Tandis que les États-Unis passent pour les défenseurs de la démocratie, ils s’assurent de retrouver un partenaire lui assurant une source de pétrole fiable et à proximité en se rangeant derrière Juan Guaido, au grand désarroi de la Russie et de la Chine, derniers défenseurs du régime de Maduro. D’un point de vue domestique, la gestion des flux de réfugiés vénézuéliens inquiète et Donald Trump en est parfaitement conscient.

Contexte régional

L’absence d’une puissance mondiale à ses côtés peut parfois être compensée par une dynamique régionale, jeter un oeil à la géographie des soutiens peut donner des éléments de réponses sur les chances de succès d’un acteur en cas de crise de légitimité.

Pas moins de 12 pays d’Amérique Latine (dont l’Argentine, le Brésil et le Mexique) se sont positionnés contre le régime Maduro, certains par conviction, d’autres par peur de devoir continuer d’accueillir les vagues de réfugiés fuyant l’économie détruite du Vénézuéla (près de 834 000% d’inflation – novembre 2018). Jusqu’ici, cela fonctionne.

En Afrique, le panafricanisme se traduit souvent par une indulgence complice couplée d’une solidarité sans faille entre leaders autoritaires.

C’est ainsi que l’Afrique du Sud laissa le président soudanais Omar El Béchir, visé par un mandat d’arrêt international, se dégourdir paisiblement les jambes sur son sol en 2015. Mohammed VI, lui, accueille aujourd’hui avec faste le président convalescent gabonais Ali Bongo comme son royaume le fît pour son homologue Joseph Mobutu avant que celui-ci ne s’y éteigne des suites d’un cancer de la prostate.

Absence de solidarité régionale en faveur de la démocratie combinée à l’absence de nations d’envergures à son chevet, le Congo n’a pu bénéficier de l’empathie des grands de ce monde au même titre que le Vénézuéla.

En Afrique, l’Europe tient le leadership au vu de son passé (présent?) colonial.

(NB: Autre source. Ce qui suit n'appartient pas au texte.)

(** * WADGEN.Ticket: a shallow embedding of [Ticket.py]

    The Ticket record of the Wii/DSi digital-distribution format: its
    binary codec ([parse]/[pack]), the common-key resolver, the title-id
    and title-key accessors and the fakesigning search.

    Python values are modelled as follows: [bytes] objects are lists of
    [Byte.byte]; [int] is [Z] (unbounded, as in Python); [str] is
    [string]; an exception is the [Err] branch of [result].  The
    collaborators imported from the [WADGEN] package ([Signature],
    [Certificate], the key constants and [utils.Crypto]) are the fields
    of the class [WADGEN], over which everything else is stated. *)

From Stdlib Require Import ZArith List Bool String Ascii Lia.
From Stdlib Require Import Strings.Byte.
Import ListNotations.

Open Scope Z_scope.

(** ** Python values and exceptions *)

Definition bytes := list byte.

(** The statements of [Ticket.parse]/[Ticket.pack] that call into
    [struct]; a [struct.error] is tagged with the statement raising it
    (the line the traceback points at). *)
Inductive field :=
| F_consoleid
| F_titleid
| F_titleversion
| F_permitted_titles_mask
| F_permit_mask
| F_export_allowed
| F_ckeyindex
| F_padding
| F_iv.

Inductive exn :=
| struct_error (f : field)
| ValueError (msg : string)
| Exception (msg : string)
| binascii_Error (msg : string)
| SignatureError
| CertificateError.

Inductive result (A : Type) :=
| Ok (a : A)
| Err (e : exn).

Arguments Ok {A} a.
Arguments Err {A} e.

Definition bind {A B} (c : result A) (k : A -> result B) : result B :=
  match c with
  | Ok a => k a
  | Err e => Err e
  end.

Declare Scope py_scope.
Delimit Scope py_scope with py.
Notation "x <- c ;; k" := (bind c (fun x => k))
  (at level 61, c at next level, right associativity) : py_scope.
Open Scope py_scope.

(** ** Bytes and big-endian integers *)

Definition byte_to_Z (b : byte) : Z := Z.of_N (Byte.to_N b).

Definition byte_of_Z (z : Z) : byte :=
  match Byte.of_N (Z.to_N (Z.land z 255)) with
  | Some b => b
  | None => x00
  end.

(** [n] bytes of [v], most significant first. *)
Fixpoint be_encode (n : nat) (v : Z) : bytes :=
  match n with
  | O => []
  | S k => byte_of_Z (Z.shiftr v (8 * Z.of_nat k)) :: be_encode k v
  end.

Definition be_decode (bs : bytes) : Z :=
  fold_left (fun acc b => acc * 256 + byte_to_Z b) bs 0.

(** [struct.pack(">B" | ">H" | ">L" | ">Q", v)]: [n] is the width in
    bytes; a value outside [0, 256^n) raises [struct.error]. *)
Definition struct_pack_uint (f : field) (n : nat) (v : Z) : result bytes :=
  if (0 <=? v) && (v <? 2 ^ (8 * Z.of_nat n))
  then Ok (be_encode n v)
  else Err (struct_error f).

(** [struct.unpack(fmt, b)[0]]: the buffer must have exactly the width
    of the format. *)
Definition struct_unpack_uint (f : field) (n : nat) (b : bytes) : result Z :=
  if Nat.eqb (List.length b) n
  then Ok (be_decode b)
  else Err (struct_error f).

(** [struct.pack(">?", v)] writes 0x01 or 0x00. *)
Definition struct_pack_bool (v : bool) : bytes :=
  [if v then x01 else x00].

(** [struct.unpack(">?", b)[0]]: any non-zero byte is [True]. *)
Definition struct_unpack_bool (f : field) (b : bytes) : result bool :=
  match b with
  | [x] => Ok (negb (Byte.eqb x x00))
  | _ => Err (struct_error f)
  end.

Definition zeros (n : nat) : bytes := repeat x00 n.

(** ** Streams ([io.BytesIO])

    A stream is the list of bytes from the current position on.
    [f.read(n)] returns at most [n] bytes and never fails: at the end of
    the stream it returns what is left. *)

Definition parser (A : Type) := bytes -> result (A * bytes).

Definition pret {A} (a : A) : parser A := fun s => Ok (a, s).

Definition pbind {A B} (p : parser A) (k : A -> parser B) : parser B :=
  fun s =>
    match p s with
    | Ok (a, s') => k a s'
    | Err e => Err e
    end.

Declare Scope parser_scope.
Delimit Scope parser_scope with parser.
Notation "x <~ p ;; k" := (pbind p (fun x => k))
  (at level 61, p at next level, right associativity) : parser_scope.

Definition f_read (n : nat) : parser bytes :=
  fun s => Ok (firstn n s, skipn n s).

Definition unpack_uint (f : field) (n : nat) : parser Z :=
  fun s =>
    match struct_unpack_uint f n (firstn n s) with
    | Ok v => Ok (v, skipn n s)
    | Err e => Err e
    end.

Definition unpack_bool (f : field) : parser bool :=
  fun s =>
    match struct_unpack_bool f (firstn 1 s) with
    | Ok v => Ok (v, skipn 1 s)
    | Err e => Err e
    end.

(** A collaborator's constructor called on the stream ([Signature(f)],
    [Certificate(f)]). *)
Definition sub_parse {A} (p : bytes -> option (A * bytes)) (e : exn)
  : parser A :=
  fun s =>
    match p s with
    | Some r => Ok r
    | None => Err e
    end.

(** ** Python strings *)

Open Scope string_scope.
Open Scope list_scope.
Open Scope Z_scope.

Definition code (c : ascii) : Z := Z.of_N (N_of_ascii c).

Definition chr (z : Z) : ascii := ascii_of_N (Z.to_N z).

(** [s.startswith(p)] *)
Definition startswith (s p : string) : bool := String.prefix p s.

Definition hex_digit_upper (d : Z) : ascii :=
  if d <? 10 then chr (48 + d) else chr (55 + d).

Fixpoint hex_upper_aux (fuel : nat) (n : Z) (acc : string) : string :=
  match fuel with
  | O => acc
  | S k =>
      let acc' := String (hex_digit_upper (n mod 16)) acc in
      if n / 16 =? 0 then acc' else hex_upper_aux k (n / 16) acc'
  end.

(** The upper-case hexadecimal digits of [n >= 0], without padding. *)
Definition hex_upper (n : Z) : string :=
  hex_upper_aux (S (Z.to_nat (Z.log2 n))) n "".

Fixpoint string_repeat (c : ascii) (n : nat) : string :=
  match n with
  | O => ""
  | S k => String c (string_repeat c k)
  end.

Definition lpad0 (w : nat) (s : string) : string :=
  (string_repeat "0" (w - String.length s) ++ s)%string.

(** ["{:08X}".format(n)]: zero padding to width 8 counts the sign. *)
Definition format_08X (n : Z) : string :=
  if n <? 0 then String "-" (lpad0 7 (hex_upper (- n)))
  else lpad0 8 (hex_upper n).

(** [s.zfill(w)]: the zeros go after a leading sign. *)
Definition zfill (w : nat) (s : string) : string :=
  match s with
  | String c s' =>
      if (Ascii.eqb c "+" || Ascii.eqb c "-")%bool
      then String c (string_repeat "0" (w - String.length s) ++ s')%string
      else (string_repeat "0" (w - String.length s) ++ s)%string
  | EmptyString => string_repeat "0" w
  end.

Definition lower_char (c : ascii) : ascii :=
  if ((65 <=? code c) && (code c <=? 90))%bool then chr (code c + 32) else c.

Fixpoint lower (s : string) : string :=
  match s with
  | EmptyString => EmptyString
  | String c s' => String (lower_char c) (lower s')
  end.

Definition hex_value (c : ascii) : option Z :=
  let n := code c in
  if ((48 <=? n) && (n <=? 57))%bool then Some (n - 48)
  else if ((65 <=? n) && (n <=? 70))%bool then Some (n - 55)
  else if ((97 <=? n) && (n <=? 102))%bool then Some (n - 87)
  else None.

(** White space as [int()] sees it in a [str] of code points below 256:
    the C [isspace] characters, and NEL and the no-break space, which
    are turned into blanks before the scan. *)
Definition is_space (c : ascii) : bool :=
  let n := code c in
  ((9 <=? n) && (n <=? 13) || (n =? 32) || (n =? 133) || (n =? 160))%bool.

Fixpoint lstrip (s : string) : string :=
  match s with
  | String c s' => if is_space c then lstrip s' else s
  | EmptyString => EmptyString
  end.

Fixpoint all_space (s : string) : bool :=
  match s with
  | String c s' => (is_space c && all_space s')%bool
  | EmptyString => true
  end.

(** The digit loop of [int(s, 16)]: hexadecimal digits, single
    underscores allowed between them.  Returns the value, the number of
    digits and what follows them. *)
Fixpoint scan_hex (s : string) (prev_us : bool) (acc : Z) (n : nat)
  : option (Z * nat * string) :=
  match s with
  | EmptyString => if prev_us then None else Some (acc, n, s)
  | String c s' =>
      if Ascii.eqb c "_" then
        if prev_us then None else scan_hex s' true acc n
      else
        match hex_value c with
        | Some d => scan_hex s' false (acc * 16 + d) (S n)
        | None => if prev_us then None else Some (acc, n, s)
        end
  end.

Definition invalid_literal : exn :=
  ValueError "invalid literal for int() with base 16".

(** [int(s, 16)]: surrounding white space, an optional sign, an optional
    [0x]/[0X] prefix (which one underscore may follow), then the
    digits. *)
Definition int_base16 (s : string) : result Z :=
  let s1 := lstrip s in
  let '(negative, s2) :=
    match s1 with
    | String c r =>
        if Ascii.eqb c "-" then (true, r)
        else if Ascii.eqb c "+" then (false, r)
        else (false, s1)
    | EmptyString => (false, s1)
    end in
  let s3 :=
    match s2 with
    | String c0 (String c1 r) =>
        if (Ascii.eqb c0 "0" && (Ascii.eqb c1 "x" || Ascii.eqb c1 "X"))%bool
        then match r with
             | String c2 r' => if Ascii.eqb c2 "_" then r' else r
             | EmptyString => r
             end
        else s2
    | _ => s2
    end in
  match s3 with
  | String c _ =>
      if Ascii.eqb c "_" then Err invalid_literal
      else
        match scan_hex s3 false 0 0 with
        | Some (v, n, rest) =>
            if (Nat.eqb n 0 || negb (all_space rest))%bool
            then Err invalid_literal
            else Ok (if negative then - v else v)
        | None => Err invalid_literal
        end
  | EmptyString => Err invalid_literal
  end.

Definition byte_of_ascii (c : ascii) : byte := Ascii.byte_of_ascii c.

Fixpoint encode_ascii (s : string) : option bytes :=
  match s with
  | EmptyString => Some []
  | String c s' =>
      if code c <? 128
      then option_map (cons (byte_of_ascii c)) (encode_ascii s')
      else None
  end.

Fixpoint unhex_pairs (b : bytes) : option bytes :=
  match b with
  | [] => Some []
  | hi :: lo :: r =>
      match hex_value (ascii_of_byte hi), hex_value (ascii_of_byte lo),
            unhex_pairs r with
      | Some h, Some l, Some r' => Some (byte_of_Z (16 * h + l) :: r')
      | _, _, _ => None
      end
  | [_] => None
  end.

(** [binascii.a2b_hex] on a bytes-like argument. *)
Definition a2b_hex (b : bytes) : result bytes :=
  if Nat.odd (List.length b) then Err (binascii_Error "Odd-length string")
  else match unhex_pairs b with
       | Some r => Ok r
       | None => Err (binascii_Error "Non-hexadecimal digit found")
       end.

Definition hex_digit_lower (d : Z) : ascii :=
  if d <? 10 then chr (48 + d) else chr (87 + d).

(** [binascii.hexlify(b).decode()] *)
Fixpoint hexlify (b : bytes) : string :=
  match b with
  | [] => ""
  | x :: r =>
      String (hex_digit_lower (byte_to_Z x / 16))
        (String (hex_digit_lower (byte_to_Z x mod 16)) (hexlify r))
  end.

(** [binascii.a2b_hex] on a [str]: accepted when it is ASCII only. *)
Definition a2b_hex_str (s : string) : result bytes :=
  match encode_ascii s with
  | Some b => a2b_hex b
  | None =>
      Err (ValueError "string argument should contain only ASCII characters")
  end.

Definition IndexError : exn := Exception "IndexError: list index out of range".

(** [l[i]]: negative indices count from the end; [None] is IndexError. *)
Definition py_index {A} (l : list A) (i : Z) : option A :=
  let n := Z.of_nat (List.length l) in
  if ((0 <=? i) && (i <? n))%bool then nth_error l (Z.to_nat i)
  else if ((- n <=? i) && (i <? 0))%bool then nth_error l (Z.to_nat (n + i))
  else None.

Sa tolérance sélective y est fonction de ses intérêts. Faut il interpréter la main tiède des leaders de ce monde comme la confirmation que certains intérêts ne sont pas menacés par le “nouveau” pouvoir ? L’analyse ne peut souffrir de naïveté, non,  les Etats n’ont pas d’amis.

République Démocratique du Congo et Vénézuéla, faux jumeaux aux destins bien différents.